I purchased the S3 mini in Qatar but I live in India. The phone has not been released in India. When I try to download some apps from the Play Store (such as Facebook and WhatsApp), it says 'Downloading' but there's no progress bar or anything. I left it for some time and it was still the same after 30 minutes or so. I was using Wi-fi to download the apps and had no SIM in the phone. But VLC downloaded properly and works fine. 

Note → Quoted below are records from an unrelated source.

(** C2, as the code has it. After a cycle the capability flag is set
    exactly when it was set before, or the transport answered a request to
    the combined endpoint with the not-found signal (an error whose text
    contains 404), or a request to the combined endpoint that the transport
    answered failed on its body with a decoding error whose wrapped text
    contains 404: the test of line 88 reads the text of whatever error
    [request] returned. Once the flag is set, any number of cycles later
    it is still set and none of those cycles has sent a request to the
    combined endpoint. While it is unset (as a failure whose text does not
    contain 404 leaves it), a cycle that sees a changed version and a set
    of known identifiers that is not empty sends a batched request. *)
Theorem C2_capability_flag_sticky s :
  let r := updateMap s in
  dbTableInfosEndpointNotFound (strategy (final r)) =
    dbTableInfosEndpointNotFound (strategy s) ||
    (transportNotFound (events r) || decodeNotFound (events r)) /\
  (transportNotFound (events r) = true ->
   dbTableInfosEndpointNotFound (strategy (final r)) = true) /\
  (dbTableInfosEndpointNotFound (strategy s) = false ->
   returned404 (events r) = false ->
   dbTableInfosEndpointNotFound (strategy (final r)) = false) /\
  (dbTableInfosEndpointNotFound (strategy s) = true ->
   forall n,
     dbTableInfosEndpointNotFound (strategy (cycles n s).1) = true /\
     filter isBatchRequest (cycles n s).2 = []) /\
  (dbTableInfosEndpointNotFound (strategy s) = false ->
   forall provider schemaVersion,
     getTableIDs (strategy s) = Some provider ->
     fetchedVersion s = Some schemaVersion ->
     schemaVersion <> SchemaVersion (strategy s) ->
     (provider (EtcdClient_Get schemaVersionPath (world s)).2).1 <> [] ->
     filter isBatchRequest (events r) <> []).
Proof.
  cbv zeta. destruct (updateMap_spec s) as (_ & F & _).
  pose proof (coherent_returned404 _ (updateMap_coherent s)) as E.
  split; [by rewrite F, E|]. split.
  { intros Ht. rewrite F, E, Ht. by rewrite orb_true_r. }
  split.
  { intros Hf Hn. by rewrite F, Hf, Hn. }
  split.
  - intros Hf n. by apply cycles_flag_set.
  - intros Hf provider v Hg Hv Hne Hids.
    destruct (updateMap_batched s provider v Hf Hg Hv Hne Hids)
      as (k & Hk & Hp & _).
    intros E'. rewrite E' in Hp. simpl in Hp.
    destruct k; [lia|].
    destruct (makeBatches _); [simpl in Hk; lia|discriminate].
Qed.

(** C3. If the version check fails (etcd returns an error, or not exactly
    one key-value, or a value that does not parse) or the fetched version
    is the stored one, the cycle changes nothing of the strategy and does
    nothing but the etcd read: no request, no call of the identifier
    provider, no store. *)
Theorem C3_version_gate_no_mutation s :
  let answer := (EtcdClient_Get schemaVersionPath (world s)).1 in
  ((exists err, answer = Err err) \/
   (exists resp, answer = Ok resp /\ length (GetResponse.Kvs resp) <> 1%nat) \/
   (exists resp kv,
      answer = Ok resp /\ GetResponse.Kvs resp = [kv] /\
      (ParseInt (KeyValue.Value kv) = None \/
       ParseInt (KeyValue.Value kv) = Some (SchemaVersion (strategy s))))) ->
  strategy (final (updateMap s)) = strategy s /\
  events (updateMap s) = [EvEtcdGet schemaVersionPath] /\
  filter isStore (events (updateMap s)) = [] /\
  filter isRequest (events (updateMap s)) = [] /\
  world (final (updateMap s)) = (EtcdClient_Get schemaVersionPath (world s)).2.
Proof.
  cbv zeta. intros Hc.
  assert (fetchedVersion s = None \/
          fetchedVersion s = Some (SchemaVersion (strategy s))) as Hv.
  { unfold fetchedVersion, checkedVersion.
    destruct Hc as [[err ->]|[(resp & -> & Hl)|(resp & kv & -> & Hk & Hp)]].
    - by left.
    - left. by destruct (GetResponse.Kvs resp) as [|kv [|kv' kvs]].
    - rewrite Hk. destruct Hp as [-> | ->]; auto. }
  rewrite updateMap_run. cbv zeta.
  destruct Hv as [-> | ->]; [by autorewrite with run|].
  rewrite Z.eqb_refl. by autorewrite with run.
Qed.


End GateClaims.

(** * The batches of the known identifiers *)

Section BatchClaims.
Context {W : Type} `{Cluster W}.
Implicit Types (s : System W) (evs : list Event).

(** C5, as the code has it. The known identifiers, when there are some, are
    cut into full batches of [tableInfosBatchSize] (512) and one last batch
    with what is left (a full batch when nothing is left over); the batches
    in order hold the identifiers in order, each once; there are
    ceil(n/512) of them. A cycle that is eligible for the batched strategy
    sends one request per batch, in order, and stops at the first that
    fails: ceil(n/512) requests if none fails, fewer if one fails before
    the last. *)
Theorem C5_batches_and_requests s provider schemaVersion :
  dbTableInfosEndpointNotFound (strategy s) = false ->
  getTableIDs (strategy s) = Some provider ->
  fetchedVersion s = Some schemaVersion ->
  schemaVersion <> SchemaVersion (strategy s) ->
  let ids := (provider (EtcdClient_Get schemaVersionPath (world s)).2).1 in
  ids <> [] ->
  let batches := makeBatches ids in
  let reqs := filter isBatchRequest (events (updateMap s)) in
  (exists full last,
     batches = full ++ [last] /\
     Forall (fun b => length b = tableInfosBatchSize) full /\
     (1 <= length last <= tableInfosBatchSize)%nat /\
     (length last = length ids - tableInfosBatchSize * length full)%nat) /\
  concat batches = map FormatInt ids /\
  (NoDup ids -> NoDup (concat batches)) /\
  length batches =
    ((length ids + (tableInfosBatchSize - 1)) / tableInfosBatchSize)%nat /\
  exists k,
    (1 <= k <= length batches)%nat /\
    requestPaths reqs = map dbTablePath (take k batches) /\
    if allOk reqs
    then k = length batches /\ requestErrors reqs = replicate k None
    else exists err, requestErrors reqs = replicate (pred k) None ++ [Some err].
Proof.
  intros Hf Hg Hv Hne. cbv zeta. intros Hids.
  destruct (makeBatches_shape _ Hids) as (full & last & E & F & L1 & L2 & C).
  split; [by exists full, last|]. split; [exact C|]. split.
  - intros Hnd. rewrite C.
    change (NoDup (FormatInt <$>
                     (provider (EtcdClient_Get schemaVersionPath (world s)).2).1)).
    apply NoDup_fmap_2; [|exact Hnd]. intros i j. apply FormatInt_inj.
  - split; [apply makeBatches_length|].
    by apply (updateMap_batched s provider schemaVersion).
Qed.

End BatchClaims.

(** * The label builders *)

Section BuilderClaims.
Context {W : Type} `{Cluster W}.
Implicit Types (s : System W) (evs : list Event).



(** C10. For a database name and a table description, the builder of the
    batched path, applied to one combined description of the two, and the
    builder of the full-scan path, applied to the name and the list of the
    one table, do the same stores and leave the same system. *)
Theorem C10_builders_agree dbname state (table : TableInfo.t) key s :
  updateTableMapByDBTableInfos
    [(key, DBTableInfo.mk (DBInfo.mk (CIStr.mk dbname) state) table)] s =
  updateTableMap dbname [table] s.
Proof.
  rewrite updateTableMapByDBTableInfos_run, updateTableMap_run. reflexivity.
Qed.

End BuilderClaims.

(** * The full scan *)

Section ScanClaims.
Context {W : Type} `{Cluster W}.
Implicit Types (s : System W) (evs : list Event).

(** C7. A database in [StateNone] is skipped: the scan of a list of
    databases with such a database in it runs as the scan of the list
    without it (the same requests, the same stores, the same system, the
    same success flag), and so does the full scan whose database list has
    it; the table lists requested are those of the databases not in
    [StateNone]. *)
Theorem C7_dropped_database_skipped pre (db : DBInfo.t) post updateSuccess
  schemaVersion s :
  DBInfo.State db = model.StateNone ->
  scanDatabases (pre ++ db :: post) updateSuccess s =
    scanDatabases (pre ++ post) updateSuccess s /\
  requestPaths (events (scanDatabases (pre ++ db :: post) updateSuccess s)) =
    map (fun db => schemaDBPath (CIStr.O (DBInfo.Name db)))
      (filter (fun db => DBInfo.State db <> model.StateNone) (pre ++ post)) /\
  (value (request Unmarshal_DBInfos "/schema" s) = Ok (pre ++ db :: post) ->
   let s1 := final (request Unmarshal_DBInfos "/schema" s) in
   let scan := scanDatabases (pre ++ post) true s1 in
   events (fullScan schemaVersion s) =
     events (request Unmarshal_DBInfos "/schema" s) ++ events scan /\
   final (fullScan schemaVersion s) =
     if value scan then final (setSchemaVersion schemaVersion (final scan))
     else final scan).
Proof.
  intros Hn.
  assert (forall b s', scanDatabases (pre ++ db :: post) b s' =
                       scanDatabases (pre ++ post) b s') as E.
  { intros b s'. rewrite !scanDatabases_app. cbv zeta.
    rewrite scanDatabases_cons.
    by destruct (decide (DBInfo.State db = model.StateNone)). }
  split; [apply E|]. split.
  - rewrite E. apply scanDatabases_requests.
  - intros Hv. cbv zeta. rewrite fullScan_run. cbv zeta. rewrite Hv, E.
    by autorewrite with run.
Qed.

(** C8. In a full scan whose database list was fetched, when the request
    of the table list of a database fails: that request stores nothing and
    leaves the strategy, and so the lookup, as it was; the scan goes on
    with the databases after it, with one request for each that is not in
    [StateNone]; the success flag of the scan is false, and the version
    marker after the full scan is the one before it. *)
Theorem C8_failed_database_skipped pre (db : DBInfo.t) post schemaVersion
  err s :
  value (request Unmarshal_DBInfos "/schema" s) = Ok (pre ++ db :: post) ->
  DBInfo.State db <> model.StateNone ->
  let s1 := final (request Unmarshal_DBInfos "/schema" s) in
  let before := scanDatabases pre true s1 in
  let failed :=
    request Unmarshal_TableInfos (schemaDBPath (CIStr.O (DBInfo.Name db)))
      (final before) in
  value failed = Err err ->
  let remaining := scanDatabases post false (final failed) in
  strategy (final failed) = strategy (final before) /\
  filter isStore (events failed) = [] /\
  events (fullScan schemaVersion s) =
    events (request Unmarshal_DBInfos "/schema" s) ++
    events before ++ events failed ++ events remaining /\
  final (fullScan schemaVersion s) = final remaining /\
  requestPaths (events remaining) =
    map (fun db => schemaDBPath (CIStr.O (DBInfo.Name db)))
      (filter (fun db => DBInfo.State db <> model.StateNone) post) /\
  TableMap (strategy (final (fullScan schemaVersion s))) =
    replay (events remaining) (TableMap (strategy (final before))) /\
  value (scanDatabases (pre ++ db :: post) true s1) = false /\
  SchemaVersion (strategy (final (fullScan schemaVersion s))) =
    SchemaVersion (strategy s).
Proof.
  intros Hv Hn. cbv zeta. intros Hfail.
  set (s1 := final (request Unmarshal_DBInfos "/schema" s)) in *.
  set (before := scanDatabases pre true s1) in *.
  set (failed := request Unmarshal_TableInfos
                   (schemaDBPath (CIStr.O (DBInfo.Name db))) (final before)) in *.
  set (remaining := scanDatabases post false (final failed)) in *.
  assert (scanDatabases (pre ++ db :: post) true s1 =
          (value remaining, final remaining,
           events before ++ events failed ++ events remaining)) as E.
  { rewrite scanDatabases_app. cbv zeta. fold before.
    rewrite scanDatabases_cons.
    destruct (decide (DBInfo.State db = model.StateNone)); [done|].
    cbv zeta. fold failed. rewrite Hfail. fold remaining.
    by autorewrite with run. }
  assert (value remaining = false) as Hval.
  { unfold remaining. by rewrite scanDatabases_value. }
  assert (strategy (final failed) = strategy (final before)) as Hst
    by apply request_strategy.
  assert (fullScan schemaVersion s =
          (tt, final remaining,
           events (request Unmarshal_DBInfos "/schema" s) ++
           events before ++ events failed ++ events remaining)) as Efull.
  { rewrite fullScan_run. cbv zeta. rewrite Hv. fold s1. rewrite E.
    autorewrite with run. by rewrite Hval. }
  destruct (scanDatabases_evolves post false (final failed)) as (_ & V3 & T3 & _).
  destruct (scanDatabases_evolves pre true s1) as (_ & V1 & _).
  fold remaining in V3, T3. fold before in V1.
  rewrite Efull, E. autorewrite with run.
  split; [exact Hst|]. split.
  { unfold failed. by rewrite request_events. }
  split; [reflexivity|]. split; [reflexivity|]. split.
  { apply scanDatabases_requests. }
  split; [by rewrite T3, Hst|]. split; [exact Hval|].
  rewrite V3, Hst, V1. unfold s1. by rewrite request_strategy.
Qed.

In my other Samsung Galaxy S Duos, I can't even download VLC !! I'm getting the same 'Downloading' problem.


----------



## Akshay Dwivedi (Sep 26, 2010)

Okay so I took my Duos into my room which has the Wi-fi router and it was able to download the apps successfully. But still haven't figured out a way to download apps using the S3 Mini.


----------



## Akshay Dwivedi (Sep 26, 2010)

Also, I would like to know how I can use Wi-fi direct to transfer files between the two phones.


----------



## Akshay Dwivedi (Sep 26, 2010)

Okay so I'm able to download the apps using the SIM but I'd still like to know how to use Wi-fi direct to transfer apps between the two phones.


----------



## keiraross21 (Jan 14, 2013)

I have a network problem with Samsung galaxy S duos.. .every time hi have to search for the network...


----------



## Akshay Dwivedi (Sep 26, 2010)

BUMP TOPIC


----------



## Akshay Dwivedi (Sep 26, 2010)

Bump topic


----------